Multiple Congenital Melanocytic Nevi Associated with Developmental Delay.
- Author:
Soon Hyo KWON
1
;
Sun Jae NA
;
Kkot Bora YEOM
;
Sun Young HUH
;
Jung Im NA
Author Information
1. Department of Dermatology, Seoul National University College of Medicine, Seoul, Korea. vividna@gmail.com
- Publication Type:Case Report
- Keywords:
Magnetic resonance imaging;
Multiple congenital melanocytic nevi;
Neurocutaneous melanosis;
Neurodevelopmental assessment;
Neurodevelopmental delay
- MeSH:
Brain;
Humans;
Infant;
Language Development Disorders;
Magnetic Resonance Imaging;
Melanoma;
Melanosis;
Neurocutaneous Syndromes;
Nevus, Pigmented;
Rare Diseases;
Seizures;
Seizures, Febrile
- From:Korean Journal of Dermatology
2011;49(8):753-756
- CountryRepublic of Korea
- Language:Korean
-
Abstract:
Multiple congenital melanocytic nevi (MCMN), defined as the distribution of more than three small- or medium- sized congenital melanocytic nevi (CMN) on the body without a giant CMN, is a rare disease comprising about 4% of patients with CMN. Because MCMN accompanies neurodevelopmental delay, including seizures in 25% of patients as well as the risk of malignant melanoma, it must be carefully followed-up.
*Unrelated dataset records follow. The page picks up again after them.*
(* ===== verification/EndToEnd.v ===== *)
(** * From the peer's session to the application

    The whole stack of the server at work: a request that the peer encoded, sealed
    and framed comes off the byte stream through the transport's server
    ([transport/server.rs]), is routed by the protocol server's reader
    ([protocol/server.rs]) into its session ([protocol/session.rs]), and is what the
    application receives. *)

From stdpp Require Import relations.
From S2P Require Import Prelude Closer Io Script Stream Cobs Framing Sealing Outbound Endpoint Handshake TransportClient TransportServer Connection Message Envelope Promise Session SessionInv SessionPass SessionMachine ProtocolServer ServerWire Protobuf Schema SchemaContent SchemaCodec.

Module EndToEnd.
Import ServerWire Connection.
Import ProtocolServer.Server.

Section routing.
Context {Payload : Variant → Type} `{Prost Payload, !ProstLaws Payload}.
Abbreviation Session := (Session.Session (Payload:=Payload)).
Abbreviation OpenState := (Session.OpenState (Payload:=Payload)).

(** The request [m] under the ID [i], encoded by the peer as [bs], and a session that
    has room for it. *)
Record expected (limit : nat) (o : OpenState) (used : Z) (i : Z) (m : Message Payload)
    (bs : list byte) : Prop := MkExpected {
  ex_sendable : sendable i (Ok m) = true;
  ex_limit : (Z.of_nat limit ≤ usize_max)%Z;
  ex_encoded : Envelope.encode limit Envelope.Client i (Ok m) = Ok bs;
  ex_parity : parity_of i = parity Envelope.Client;
  ex_fresh : i ∉ Session.reserved_ids o;
  ex_requests :
    (Z.of_nat (size (Session.reserved_ids o)) < Session.max_inbound_requests o)%Z;
  ex_bytes : (used + Z.of_nat (length bs) ≤ Session.max_inbound_bytes o)%Z;
  ex_width : (Session.max_inbound_bytes o ≤ usize_max)%Z;
}.

(** What the session makes of it: it waits behind the earlier ones, and decodes to
    the message the peer sent. *)
Definition queued (o : OpenState) (used : Z) (i : Z) (m : Message Payload) (bs : list byte)
    (s' : Session) : Prop :=
  ∃ o' e, Session.state s' = Session.Open o'
    ∧ Session.incoming o' = Session.incoming o ++ [(i, e)]
    ∧ Session.reserved_ids o' = {[i]} ∪ Session.reserved_ids o
    ∧ retained_bytes (Session.store s') = (used + Z.of_nat (length bs))%Z
    ∧ ∀ later s, (Session.recv_decode Envelope.Server i e later s).1 = Ok (m, i).

Lemma expected_queued limit (s : Session) o i m bs now now' :
  Session.state s = Session.Open o →
  expected limit o (retained_bytes (Session.store s)) i m bs →
  ∃ s', Session.handle_message Envelope.Server bs now now' s = Ret (Ok tt, s')
    ∧ queued o (retained_bytes (Session.store s)) i m bs s'.
Proof.
  intros Es [Hok Hlim Henc Hpar Hid Hreq Hfit Hw].
  pose proof (encode_decodes _ _ _ _ _ Hok Hlim Henc) as (_ & Hdec & Hh). simpl in Hdec, Hh.
  unfold Session.handle_message, Session.handle_locked. rewrite Hh. cbn [id].
  rewrite (from_id_peer Envelope.Client i Hpar : from_id i (parity Envelope.Server) = Request).
  cbn [failed is_err is_ok negb]. unfold Session.admit_request. rewrite Es. cbn [id unknown].
  rewrite (decide_False _ _ Hid), decide_False by lia.
  rewrite SessionClaims.retain_exact by done. unfold charge. cbn [bytes].
  rewrite decide_True by done. eexists. split; [done|].
  eexists _, _. split; [done|]. split; [done|]. split; [done|]. split; [done|].
  intros later s0. unfold Session.recv_decode, Session.decode_envelope. simpl. by rewrite Hdec.
Qed.
End routing.

Section arrival.
Context {Ω : Type} `{EnvLaws Ω, CobsLaws, Keys, !Messages, !Crypto, !Host Ω, !HostLaws Ω}.
Context (in_step : SealCtx → OpenCtx → Prop) `{!HpkeLaws in_step}.
Context (budget : Ω → nat) `{!EnvBudget Ω budget, !HostBudget Ω budget, !AfterEpoch Ω}.
Context (max fuel seal_limit : nat) (Hmax : 0 < max).
Context {A : Type} (attest : A → Attestation * A).
Context {Payload : Variant → Type} `{Prost Payload, !ProstLaws Payload}.
Abbreviation Session := (Session.Session (Payload:=Payload)).
Abbreviation Wire := (Wire A Session).

(** A server whose reader waits for the transport, in an open session [n] with a peer
    whose messages [ms] are on their way in the bytes [out]. *)
Record listening (x : Wire) (ω : Ω) (n : nat) (s : Session) (out : list byte)
    (ms : list (list byte)) : Prop := MkListening {
  li_reader : reader (protocol x) = RRecv;
  li_current : current (protocol x) = Some n;
  li_alive : n ∉ freed (world (protocol x));
  li_session : sessions (world (protocol x)) !! n = Some s;
  li_delivering : ∃ sc ps,
    delivering in_step max seal_limit (transport x) sc out ms ps;
  li_enough : Endpoint.enough max fuel budget
                (TransportServer.Server.endpoint (transport x)) ω;
}.

(** A receive of the transport, by [deliver_step]. *)
Lemma receive_next x ω n s out ms :
  listening x ω n s out ms →
  ∃ r sv ω', TransportServer.Server.recv max fuel attest [] (transport x) ω = Ret ((r, sv), ω')
    ∧ Endpoint.enough max fuel budget (TransportServer.Server.endpoint sv) ω'
    ∧ ∃ bs, rx ω' = rx ω ++ bs
      ∧ ∀ out', out = bs ++ out' → ∃ sc ms' ps,
          delivering in_step max seal_limit sv sc out' ms' ps
          ∧ (ms' = ms ∧ stream_failed (TransportServer.Server.SeenRecv r)
             ∨ ∃ m, ms = m :: ms' ∧ r = Ok (TransportServer.Server.Message m)).
Proof.
  intros [_ _ _ _ (sc & ps & Hdl) Hf].
  destruct (tpost_returns _ _ _ (deliver_step in_step budget max fuel seal_limit Hmax attest
    (transport x) sc ω out ms ps Hdl Hf)) as ([seen sv] & ω' & Hrun & Hf' & _ & bs & Hrx & Hall).
  revert Hrun. simpl. unfold mbind, M_bind, mret, M_ret.
  destruct (TransportServer.Server.recv _ _ _ _ _ _) as [[[r sv1] ω1]| |] eqn:Er; try done.
  intros [= <- -> ->]. exists r, sv, ω'. split; [done|]. split; [done|].
  exists bs. split; [done|]. intros out' Hout.
  destruct (Hall out' Hout) as (s' & ms' & ps' & Hdl' & Hcase). exists s', ms', ps'.
  split; [done|]. destruct Hcase as [?|(m & -> & Hm)]; [by left|]. right. exists m.
  split; [done|]. by injection Hm.
Qed.

(** The reader's reaction to a message of the session. *)
Lemma react_message (x : Wire) sv n s bs now now' s' :
  current (protocol x) = Some n → n ∉ freed (world (protocol x)) →
  sessions (world (protocol x)) !! n = Some s →
  Session.handle_message Envelope.Server bs now now' s = Ret (Ok tt, s') →
  react (Ok (TransportServer.Server.Message bs)) now now' (with_transport x sv)
  = Ret (with_protocol (with_transport x sv)
           (set_reader RRecv (on_session n (λ _, s') (world (protocol x))) (protocol x))).
Proof.
  intros Hc Ha Hs Hh. unfold react. simpl. rewrite Hc. simpl. rewrite decide_False by done.
  rewrite Hs. simpl. by rewrite Hh.
Qed.

(** The server after it routed a message into session [n], which left it [s']. *)
Definition routed (x : Wire) sv n (s' : Session) : Wire :=
  with_protocol (with_transport x sv)
    (set_reader RRecv (on_session n (λ _, s') (world (protocol x))) (protocol x)).

Lemma routed_listening x ω sv ω' n s s' out out' bs ms sc ps :
  listening x ω n s out (bs :: ms) →
  delivering in_step max seal_limit sv sc out' ms ps →
  Endpoint.enough max fuel budget (TransportServer.Server.endpoint sv) ω' →
  listening (routed x sv n s') ω' n s' out' ms.
Proof.
  intros [_ Hc Ha Hs _ _] Hdl Hf. split; simpl; try done; [|by exists sc, ps].
  by rewrite lookup_alter_eq, Hs.
Qed.
End arrival.

(** ** What the whole stack guarantees *)

(** C3: A request arrives. Let the server's reader wait for its transport in an open
    session, with the peer's sealed messages on the stream, the first of them a
    request that the peer encoded within its limits and that the session has room
    for. Then the next receive returns, and whatever it read of those bytes: either
    the stream failed before the message was complete and all of it is still to
    come, or the request was opened and routed, waits behind the session's earlier
    requests under its ID and with its bytes charged, decodes to the message the
    peer sent, and the server waits for the following ones. *)
Theorem request_arrives {Ω : Type}
    `{EnvLaws Ω, CobsLaws, Keys, !Messages, !Crypto, !Host Ω, !HostLaws Ω}
    (in_step : SealCtx → OpenCtx → Prop) `{!HpkeLaws in_step} (budget : Ω → nat)
    `{!EnvBudget Ω budget, !HostBudget Ω budget, !AfterEpoch Ω}
    (max fuel seal_limit limit : nat) {A : Type} (attest : A → Attestation * A)
    {Payload : Variant → Type} `{Prost Payload, !ProstLaws Payload}
    (x : Wire A (Session.Session (Payload:=Payload))) (ω : Ω) (n : nat)
    (s : Session.Session (Payload:=Payload)) (o : Session.OpenState (Payload:=Payload))
    (out : list byte) (i : Z) (m : Message Payload) (bs : list byte) (ms : list (list byte))
    (now now' : Instant) :
  0 < max →
  listening in_step budget max fuel seal_limit x ω n s out (bs :: ms) →
  Session.state s = Session.Open o →
  expected limit o (retained_bytes (Session.store s)) i m bs →
  ∃ r sv ω', TransportServer.Server.recv max fuel attest [] (transport x) ω = Ret ((r, sv), ω')
    ∧ ∃ read, rx ω' = rx ω ++ read
      ∧ ∀ out', out = read ++ out' →
          stream_failed (TransportServer.Server.SeenRecv r)
            ∧ (∃ sc ps, delivering in_step max seal_limit sv sc out' (bs :: ms) ps)
          ∨ ∃ s', r = Ok (TransportServer.Server.Message bs)
              ∧ react r now now' (with_transport x sv) = Ret (routed x sv n s')
              ∧ wstep max fuel attest (x, ω) (routed x sv n s', ω')
              ∧ queued o (retained_bytes (Session.store s)) i m bs s'
              ∧ listening in_step budget max fuel seal_limit (routed x sv n s') ω' n s' out' ms.
Proof.
  intros Hm Hl Es Hex.
  destruct (receive_next in_step budget max fuel seal_limit Hm attest x ω n s out (bs :: ms) Hl)
    as (r & sv & ω' & Hrun & Hf & read & Hrx & Hall).
  exists r, sv, ω'. split; [done|]. exists read. split; [done|]. intros out' Hout.
  destruct (Hall out' Hout) as (sc & ms' & ps & Hdl & [[-> Hfail]|(m' & [= <- <-] & ->)]).
  { left. split; [done|]. by exists sc, ps. }
  right. destruct (expected_queued limit s o i m bs now now' Es Hex) as (s' & Hh & Hq).
  pose proof Hl as [Hr Hc Ha Hs _ _].
  pose proof (react_message x sv n s bs now now' s' Hc Ha Hs Hh) as Hre.
  exists s'. split_and!; try done.
  - by eapply w_recv; [| |exact Hrun|exact Hre].
  - by eapply routed_listening.
Qed.

(** ** A concrete request *)

Import Handshake.Plain.

(** The host's [device_info] of ID 3, under the schema, sealed and framed behind the
    handshake. *)
Definition ask : list byte := Cases.device_info.
Definition ask_packet : list byte := Clear.tag 30 ++ ask.
Definition ask_bytes : list byte := Client.framed_packet ask_packet.

Definition line_to_ark : Script.world :=
  Script.MkWorld 0 1 Shutdown.closer_new
    [Ok [Byte.x00]; Ok (Client.framed_packet hello_bytes);
     Ok (Client.framed_packet TransportServer.Server.host_ack); Ok ask_bytes] [] [] [].

Definition hosted : TransportServer.Server.State Attestation * Script.world :=
  served (TransportServer.Server.ark, line_to_ark)
    (TransportServer.Server.recv 60 9000 attest_fixed [] TransportServer.Server.ark line_to_ark).

Abbreviation SchemaSession := (Session.Session (Payload:=SchemaContent.Payload)).

(** The reader attached the session of that handshake. *)
Definition attached : System (S:=SchemaSession) :=
  Nat.iter 4 (λ y, default y (reader_step 0%Z y))
    (MkSystem (start (world init)).2 (RAttach 0) (Some 0) [] ∅).

Definition serving : Wire Attestation SchemaSession := MkWire hosted.1 ∅ attached.

Definition fresh_session : SchemaSession :=
  default (Session.new Envelope.Server) (sessions (world attached) !! 0).

Definition fresh_state : Session.OpenState (Payload:=SchemaContent.Payload) :=
  match Session.state fresh_session with
  | Session.Open o => o
  | Session.Closed _ => Session.MkOpen 0 0 0 [] ∅ [] None ∅ ∅
  end.

Lemma line_to_ark_enough :
  Endpoint.enough 60 9000 Script.budget
    (TransportServer.Server.endpoint TransportServer.Server.ark) line_to_ark.
Proof. apply Nat.ltb_lt. vm_compute. reflexivity. Qed.

Lemma hosted_ok :
  (∃ s, TransportServer.Server.server_ok 60 hosted.1 s)
  ∧ Endpoint.enough 60 9000 Script.budget (TransportServer.Server.endpoint hosted.1) hosted.2.
Proof.
  unfold hosted. apply (served_wp _ _ _ (λ sv ω, (∃ s, TransportServer.Server.server_ok 60 sv s)
    ∧ Endpoint.enough 60 9000 Script.budget (TransportServer.Server.endpoint sv) ω)).
  eapply wp_mono; [apply (TransportServer.Server.server_recv_wp (H3:=keys) (H5:=crypto)
    Script.budget 60 9000) with (s := at_boundary);
    [lia|apply TransportServer.Server.new_ok|apply line_to_ark_enough|constructor]|].
  intros [r sv] ω (evs & sent & s & _ & Hok & _ & _ & _ & Hu & _). split; [eauto|].
  eapply Endpoint.enough_le; [lia|apply line_to_ark_enough|exact Hu].
Qed.

Lemma hosted_session :
  Endpoint.sealer (TransportServer.Server.endpoint hosted.1) = Some 0
  ∧ Outbound.binding (Endpoint.outbound (TransportServer.Server.endpoint hosted.1)) = Some 0
  ∧ Endpoint.receiver (TransportServer.Server.endpoint hosted.1) = Some (30 : nat)
  ∧ seal_all 100 (30 : nat) [ask] = ([Ok ask_packet], 31 : nat)
  ∧ (ahead 60 (Endpoint.reader (TransportServer.Server.endpoint hosted.1)) ask_bytes).2
    = [Client.frame_of 60 ask_packet].
Proof. vm_compute. by split_and!. Qed.

Lemma serving_listens :
  listening Clear.in_step Script.budget 60 9000 100 serving hosted.2 0 fresh_session ask_bytes [ask].
Proof.
  destruct hosted_ok as [[s Hok] Hf]. destruct hosted_session as (Hs & Hb & Hr & Hall & Ha).
  split; try (vm_compute; reflexivity); [vm_compute; done| |exact Hf].
  exists s, [ask_packet].
  split; [exact Hok| |by repeat constructor; vm_compute; lia|exact Ha].
  exists 0, (30 : nat), (31 : nat), (30 : nat).
  split; [exact Hs|]. split; [exact Hb|]. split; [exact Hr|]. by split; [|exact Hall].
Qed.

Example ask_received :
  match TransportServer.Server.recv 60 9000 attest_fixed [] (transport serving) hosted.2 with
  | Ret ((r, _), ω) =>
      r = Ok (TransportServer.Server.Message ask) ∧ rx ω = rx hosted.2 ++ ask_bytes
  | _ => False
  end.
Proof. vm_compute. by split. Qed.

#[local] Existing Instance Clear.hpke_laws.

Lemma request_arrives_witness :
  let m := MkMessage (Payload:=SchemaContent.Payload) VDeviceInfoRequest DeviceInfoRequest.Mk in
  ∃ r sv ω', TransportServer.Server.recv 60 9000 attest_fixed [] (transport serving) hosted.2
             = Ret ((r, sv), ω')
    ∧ ∃ read, rx ω' = rx hosted.2 ++ read
      ∧ ∀ out', ask_bytes = read ++ out' →
          stream_failed (TransportServer.Server.SeenRecv r)
            ∧ (∃ sc ps, delivering Clear.in_step 60 100 sv sc out' [ask] ps)
          ∨ ∃ s', r = Ok (TransportServer.Server.Message ask)
              ∧ react r 0%Z 0%Z (with_transport serving sv) = Ret (routed serving sv 0 s')
              ∧ wstep 60 9000 attest_fixed (serving, hosted.2) (routed serving sv 0 s', ω')
              ∧ queued fresh_state 0 3 m ask s'
              ∧ listening Clear.in_step Script.budget 60 9000 100 (routed serving sv 0 s') ω' 0
                  s' out' [].
Proof.
  apply (request_arrives (H3:=keys) (H5:=crypto) Clear.in_step Script.budget 60 9000 100 1000
    attest_fixed serving hosted.2 0 fresh_session fresh_state ask_bytes 3).
  - lia.
  - exact serving_listens.
  - vm_compute. reflexivity.
  - split; try (vm_compute; reflexivity); vm_compute; discriminate.
Defined.
End EndToEnd.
We report a case of MCMN with developmental delay in a 19-month-old Korean boy. He had a history of febrile seizure when he was 18 months old. He showed a speech delay after the 1-year-follow up, even though there was no evidence of neurocutaneous melanosis (NCM) on brain magnetic resonance imaging (MRI) at the first visit. As MRI has a low sensitivity for detecting NCM in patients with MCMN older than 4-months, close neurodevelopmental assessments should be considered to provide a chance for early rehabilitation.